From the spatial distribution of coefficient levels, low influence level regions are concentrated in southern Shanxi Province, indicating that their industrial structure is relatively reasonable, whereas a larger range of medium- and high-level regions are clustered in the central and northern parts of Shanxi Province, which are the major regions of Shanxi Province’s economic contribution, and targeted regional industrial structure optimization programs urgently need to be developed.

5.3.4. Analysis of Regional Differences in the RM Regression Coefficients

As shown in Figure 8, the influence coefficients of the resource mismatch variables on WEF nexus resilience security in all cities of Shanxi Province in 2022 were negative, indicating that the resource mismatch severely reduces the operational efficiency of the WEF nexus system and places downward pressure on the stability of its supply–demand relationship.

Based on the coefficient values across various cities, the maximum value was –0.22 in Jincheng, while the minimum was –0.45 in Linfen, yielding a difference of only 0.23. This represents the smallest regional variation among all variables, suggesting that resource mismatch is the least sensitive to spatial geographic factors.

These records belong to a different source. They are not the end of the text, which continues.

(** * Mock NVML: session gate, handle codec, versioned structs, synthetic topology

    A shallow embedding of the C sources of the mock NVML library
    (pkg/gpu/mocknvml): nvml_init.c, data/devices.h, nvml_device.c,
    nvml_memory.c, nvml_mig.c, nvml_system.c and nvml_stubs.c.

    Conventions of the embedding.
    - [unsigned int], [unsigned long long] and [uintptr_t] values are [Z];
      where the C arithmetic can wrap, the reduction modulo 2^32 is written.
    - The process-wide counter [g_nvml_ref_count], an [int], is threaded
      explicitly as the first argument [g] of every operation; its increment
      is written with the wrap-around of a 32-bit two's-complement [int].
      The mutex only brackets the read-modify-write of that counter, so a
      call is one atomic step here.
    - A pointer argument is a [ptr A]: [None] is NULL, [Some a] is a valid
      pointer to a cell that currently holds [a].  An operation returns the
      cell as it is after the call.
    - An operation is a computation in the [option] monad: [None] is a fault
      (a write through NULL, a read outside the fixture table, a copy beyond
      the end of the caller's array).  A theorem that gives the result of a
      call as [Some] thereby says that the call does not fault.
    - A character array of the fixture that has room for the terminator of
      its initialiser is the C string of that initialiser.  The one array
      that has no such room, [pci_bus_id], is read the way the struct lays it
      out: on into the member that follows it. *)

From Stdlib Require Import ZArith Lia Bool List String Ascii.
From stdpp Require Import base option list.
Import ListNotations.

Local Open Scope Z_scope.

(** ** Return codes (bridge/nvml_types.h) *)

Inductive nvmlReturn_t : Set :=
| NVML_SUCCESS
| NVML_ERROR_UNINITIALIZED
| NVML_ERROR_INVALID_ARGUMENT
| NVML_ERROR_NOT_SUPPORTED
| NVML_ERROR_NO_PERMISSION
| NVML_ERROR_ALREADY_INITIALIZED
| NVML_ERROR_NOT_FOUND
| NVML_ERROR_INSUFFICIENT_SIZE
| NVML_ERROR_INSUFFICIENT_POWER
| NVML_ERROR_DRIVER_NOT_LOADED
| NVML_ERROR_TIMEOUT
| NVML_ERROR_IRQ_ISSUE
| NVML_ERROR_LIBRARY_NOT_FOUND
| NVML_ERROR_FUNCTION_NOT_FOUND
| NVML_ERROR_CORRUPTED_INFOROM
| NVML_ERROR_GPU_IS_LOST
| NVML_ERROR_RESET_REQUIRED
| NVML_ERROR_OPERATING_SYSTEM
| NVML_ERROR_LIB_RM_VERSION_MISMATCH
| NVML_ERROR_IN_USE
| NVML_ERROR_MEMORY
| NVML_ERROR_NO_DATA
| NVML_ERROR_VGPU_ECC_NOT_SUPPORTED
| NVML_ERROR_INSUFFICIENT_RESOURCES
| NVML_ERROR_FREQ_NOT_SUPPORTED
| NVML_ERROR_ARGUMENT_VERSION_MISMATCH
| NVML_ERROR_DEPRECATED
| NVML_ERROR_NOT_READY
| NVML_ERROR_GPU_NOT_FOUND
| NVML_ERROR_INVALID_STATE
| NVML_ERROR_UNKNOWN.

Definition UINT_MAX : Z := 4294967295.
Definition INT_MAX : Z := 2147483647.

(** Truncation to [unsigned int]. *)
Definition to_uint (z : Z) : Z := z mod 2 ^ 32.

(** Wrap-around of a 32-bit two's-complement [int]: the identity on
    [-2^31, 2^31), and [INT_MAX + 1] is [-2^31]. *)
Definition to_int (z : Z) : Z := (z + 2147483648) mod 2 ^ 32 - 2147483648.

(** ** Session state machine (nvml_init.c) *)

Module Session.

(** [g_nvml_ref_count++] under the mutex; always succeeds.  The counter is
    an [int]: below [INT_MAX] the increment is exact; at [INT_MAX] ISO C
    leaves it undefined, and on the two's-complement targets the library is
    built for it wraps to [-2^31], which is what [to_int] writes. *)
Definition nvmlInit_v2 (g : Z) : Z * nvmlReturn_t :=
  (to_int (g + 1), NVML_SUCCESS).

Definition nvmlInitWithFlags (g : Z) (flags : Z) : Z * nvmlReturn_t :=
  nvmlInit_v2 g.

Definition nvmlInit (g : Z) : Z * nvmlReturn_t :=
  nvmlInit_v2 g.

Definition nvmlShutdown (g : Z) : Z * nvmlReturn_t :=
  if g <=? 0 then (g, NVML_ERROR_UNINITIALIZED)
  else (g - 1, NVML_SUCCESS).

Definition nvml_is_initialized (g : Z) : bool := 0 <? g.

(** A client program, as far as the session is concerned. *)
Inductive lifecycle_call : Set := CallInit | CallShutdown.

Definition step (g : Z) (c : lifecycle_call) : Z * nvmlReturn_t :=
  match c with
  | CallInit => nvmlInit_v2 g
  | CallShutdown => nvmlShutdown g
  end.

(** Runs the calls in order from counter [g]; yields the final counter and
    the return code of every call. *)
Fixpoint run (g : Z) (calls : list lifecycle_call) : Z * list nvmlReturn_t :=
  match calls with
  | [] => (g, [])
  | c :: rest =>
      let '(g1, r) := step g c in
      let '(g2, rs) := run g1 rest in
      (g2, r :: rs)
  end.

Definition is_success (r : nvmlReturn_t) : bool :=
  match r with NVML_SUCCESS => true | _ => false end.

(** The number of init calls of a client program. *)
Fixpoint inits (calls : list lifecycle_call) : Z :=
  match calls with
  | [] => 0
  | CallInit :: cs => 1 + inits cs
  | CallShutdown :: cs => inits cs
  end.

(** Net number of outstanding inits of a finished run: the inits made, minus
    the shutdowns that reported success. *)
Fixpoint net_outstanding (calls : list lifecycle_call) (rets : list nvmlReturn_t) : Z :=
  match calls, rets with
  | CallInit :: cs, _ :: rs => 1 + net_outstanding cs rs
  | CallShutdown :: cs, r :: rs =>
      (if is_success r then -1 else 0) + net_outstanding cs rs
  | _, _ => 0
  end.

End Session.

Import Session.

(** ** Pointers, character arrays and C strings *)

Definition ptr (A : Type) : Type := option A.

Definition is_null {A} (p : ptr A) : bool :=
  match p with None => true | Some _ => false end.

(** [*p]: faults on NULL. *)
Definition load {A} (p : ptr A) : option A := p.

(** [*p = v]: faults on NULL. *)
Definition store {A} (p : ptr A) (v : A) : option (ptr A) :=
  match p with
  | None => None
  | Some _ => Some (Some v)
  end.

Definition NUL : ascii := Ascii.zero.

(** [strlen] of a C string. *)
Definition strlen (s : string) : Z := Z.of_nat (String.length s).

(** [strncpy(dst, src, n)]: exactly [n] bytes of [dst] are written, the
    characters of [src] cut at [n] or padded with NUL up to [n]; the bytes of
    [dst] from [n] on are kept.  Faults when [dst] has fewer than [n] bytes. *)
Definition strncpy (dst : list ascii) (src : string) (n : Z) : option (list ascii) :=
  let k := Z.to_nat n in
  if (length dst <? k)%nat then None
  else Some (take k (list_ascii_of_string src ++ replicate k NUL) ++ drop k dst).

(** [dst[i] = c]: faults outside the array. *)
Definition poke {A} (dst : list A) (i : Z) (c : A) : option (list A) :=
  if (i <? 0) || (Z.of_nat (length dst) <=? i) then None
  else Some (<[Z.to_nat i := c]> dst).

(** The statement pair [strncpy(dst, src, n); dst[n - 1] = 0;] that every
    string-returning operation ends with. *)
Definition strncpy_terminated (dst : list ascii) (src : string) (n : Z)
  : option (list ascii) :=
  d1 ← strncpy dst src n;
  poke d1 (n - 1) NUL.

(** The C string held by a character array: its bytes before the first NUL. *)
Fixpoint c_str (bytes : list ascii) : string :=
  match bytes with
  | [] => EmptyString
  | c :: rest => if Ascii.eqb c NUL then EmptyString else String c (c_str rest)
  end.

(** [strcmp(a, b) == 0] *)
Definition streq (a b : string) : bool := String.eqb a b.

(** [a[i]] for an array of the program's own data: faults outside it. *)
Definition array_get {A} (a : list A) (i : Z) : option A :=
  if (i <? 0) || (Z.of_nat (length a) <=? i) then None
  else a !! Z.to_nat i.

(** ** Sizes of the PCI bus-id arrays

    bridge/nvml_types.h defines the first two.  The third is defined only in
    include/nvml.h, which is not among the sources at hand: it is the size
    devices.h declares for the array that holds the 16-character long-form
    bus id, and the number of bytes the NVLink query copies into the
    16-byte [busIdLegacy]; 16, its value in the vendor header, is the one
    value with which the fixture compiles and that copy stays inside the
    array. *)

Definition NVML_DEVICE_PCI_BUS_ID_BUFFER_SIZE : Z := 32.
Definition NVML_DEVICE_PCI_BUS_ID_LEGACY_FMT_SIZE : Z := 16.
Definition NVML_DEVICE_PCI_BUS_ID_BUFFER_V2_SIZE : Z := 16.

(** ** Device fixture and handle codec (data/devices.h) *)

Record nvmlDevice_t : Set := { handle : Z }.

Definition NVML_BRAND_TESLA : Z := 2.

Record mock_device_info_t : Set := {
  uuid : string;
  name : string;
  pci_bus_id : string;
  pci_bus_id_legacy : string;
  serial : string;
  pci_domain : Z;
  pci_bus : Z;
  pci_device : Z;
  pci_device_id : Z;
  pci_subsystem_id : Z;
  pci_base_class : Z;
  pci_sub_class : Z;
  memory_total : Z;
  memory_free : Z;
  memory_used : Z;
  minor_number : Z;
  brand : Z;
  persistence_mode : Z;
  display_mode : Z;
  display_active : Z;
  temperature : Z;
  power_usage : Z;
  power_limit : Z;
  clock_graphics : Z;
  clock_sm : Z;
  clock_memory : Z;
  cuda_compute_capability_major : Z;
  cuda_compute_capability_minor : Z
}.

(** The fields the eight initialisers share; a field an initialiser does not
    name is zero-initialised, which is what [cc] carries for the compute
    capability. *)
Definition a100 (uuid0 bus_id legacy serial0 : string) (bus0 temp : Z) (cc : Z * Z)
  : mock_device_info_t :=
  {| uuid := uuid0;
     name := "NVIDIA A100-SXM4-40GB";
     pci_bus_id := bus_id;
     pci_bus_id_legacy := legacy;
     serial := serial0;
     pci_domain := 0;
     pci_bus := bus0;
     pci_device := 0;
     pci_device_id := 0x20B010DE;
     pci_subsystem_id := 0x134F10DE;
     pci_base_class := 0x03;
     pci_sub_class := 0x02;
     memory_total := 42949672960;
     memory_free := 42949672960;
     memory_used := 0;
     minor_number := bus0;
     brand := NVML_BRAND_TESLA;
     persistence_mode := 1;
     display_mode := 0;
     display_active := 0;
     temperature := temp;
     power_usage := 100000;
     power_limit := 400000;
     clock_graphics := 1410;
     clock_sm := 1410;
     clock_memory := 1593;
     cuda_compute_capability_major := fst cc;
     cuda_compute_capability_minor := snd cc |}.

Definition mock_devices : list mock_device_info_t := [
  a100 "GPU-4404041a-04cf-1ccf-9e70-f139a9b1e23c" "00000000:00:00.0" "0000:00:00.0"
       "1563221000001" 0 30 (0, 0);
  a100 "GPU-b8ea3855-276c-c9cb-b366-c6fa655957c5" "00000000:01:00.0" "0000:01:00.0"
       "1563221000002" 1 31 (8, 0);
  a100 "GPU-36da4373-4344-3b36-9951-6c7af0e8d7a0" "00000000:02:00.0" "0000:02:00.0"
       "1563221000003" 2 32 (8, 0);
  a100 "GPU-3dc6c589-3bea-2eb8-263e-d7a5b2b3b1ba" "00000000:03:00.0" "0000:03:00.0"
       "1563221000004" 3 33 (8, 0);
  a100 "GPU-7e8ad30b-b5d9-cd98-3fcf-9b3e4d2ba6a0" "00000000:04:00.0" "0000:04:00.0"
       "1563221000005" 4 34 (8, 0);
  a100 "GPU-e81b08cb-3aa9-4add-d834-1d3f537ea20f" "00000000:05:00.0" "0000:05:00.0"
       "1563221000006" 5 35 (8, 0);
  a100 "GPU-eca0e2dd-3d99-2271-10fd-1939fec48d42" "00000000:06:00.0" "0000:06:00.0"
       "1563221000007" 6 36 (8, 0);
  a100 "GPU-c9dea5de-06db-44ff-c80f-ce1d407e77ba" "00000000:07:00.0" "0000:07:00.0"
       "1563221000008" 7 37 (0, 0)
].

(** The bytes of a [char] array of [size] bytes initialised with a string
    literal: the characters of the literal, then NUL up to the size.  The
    terminator of the literal is stored only where there is room for it. *)
Definition char_array (size : Z) (init : string) : list ascii :=
  take (Z.to_nat size) (list_ascii_of_string init ++ replicate (Z.to_nat size) NUL).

Regarding the spatial distribution of the coefficients’ influence levels, the high-value areas are concentrated along the northern and southern peripheries of Shanxi Province, regions characterized by fewer neighboring areas, limited connectivity of resource elements, and comparatively weaker negative impacts from resource mismatches. In contrast, other regions displayed a marked clustering pattern, with the northern part of the province exhibiting a greater tolerance for resource mismatches compared to the southern region.

6. Suggestions

6.1. Differentiated Optimization Policies

Since the same factor exerts varying degrees of influence across different cities in Shanxi Province, this study first formulated targeted optimization recommendations for water–energy–food (WEF) resilience security based on the classification of regression coefficient magnitudes. The regression coefficients for population density (PD) ranged from −0.9 to −0.48, all indicating a negative effect. This suggests that increases in population density exert more pressure than support on the regional WEF nexus system’s supply side.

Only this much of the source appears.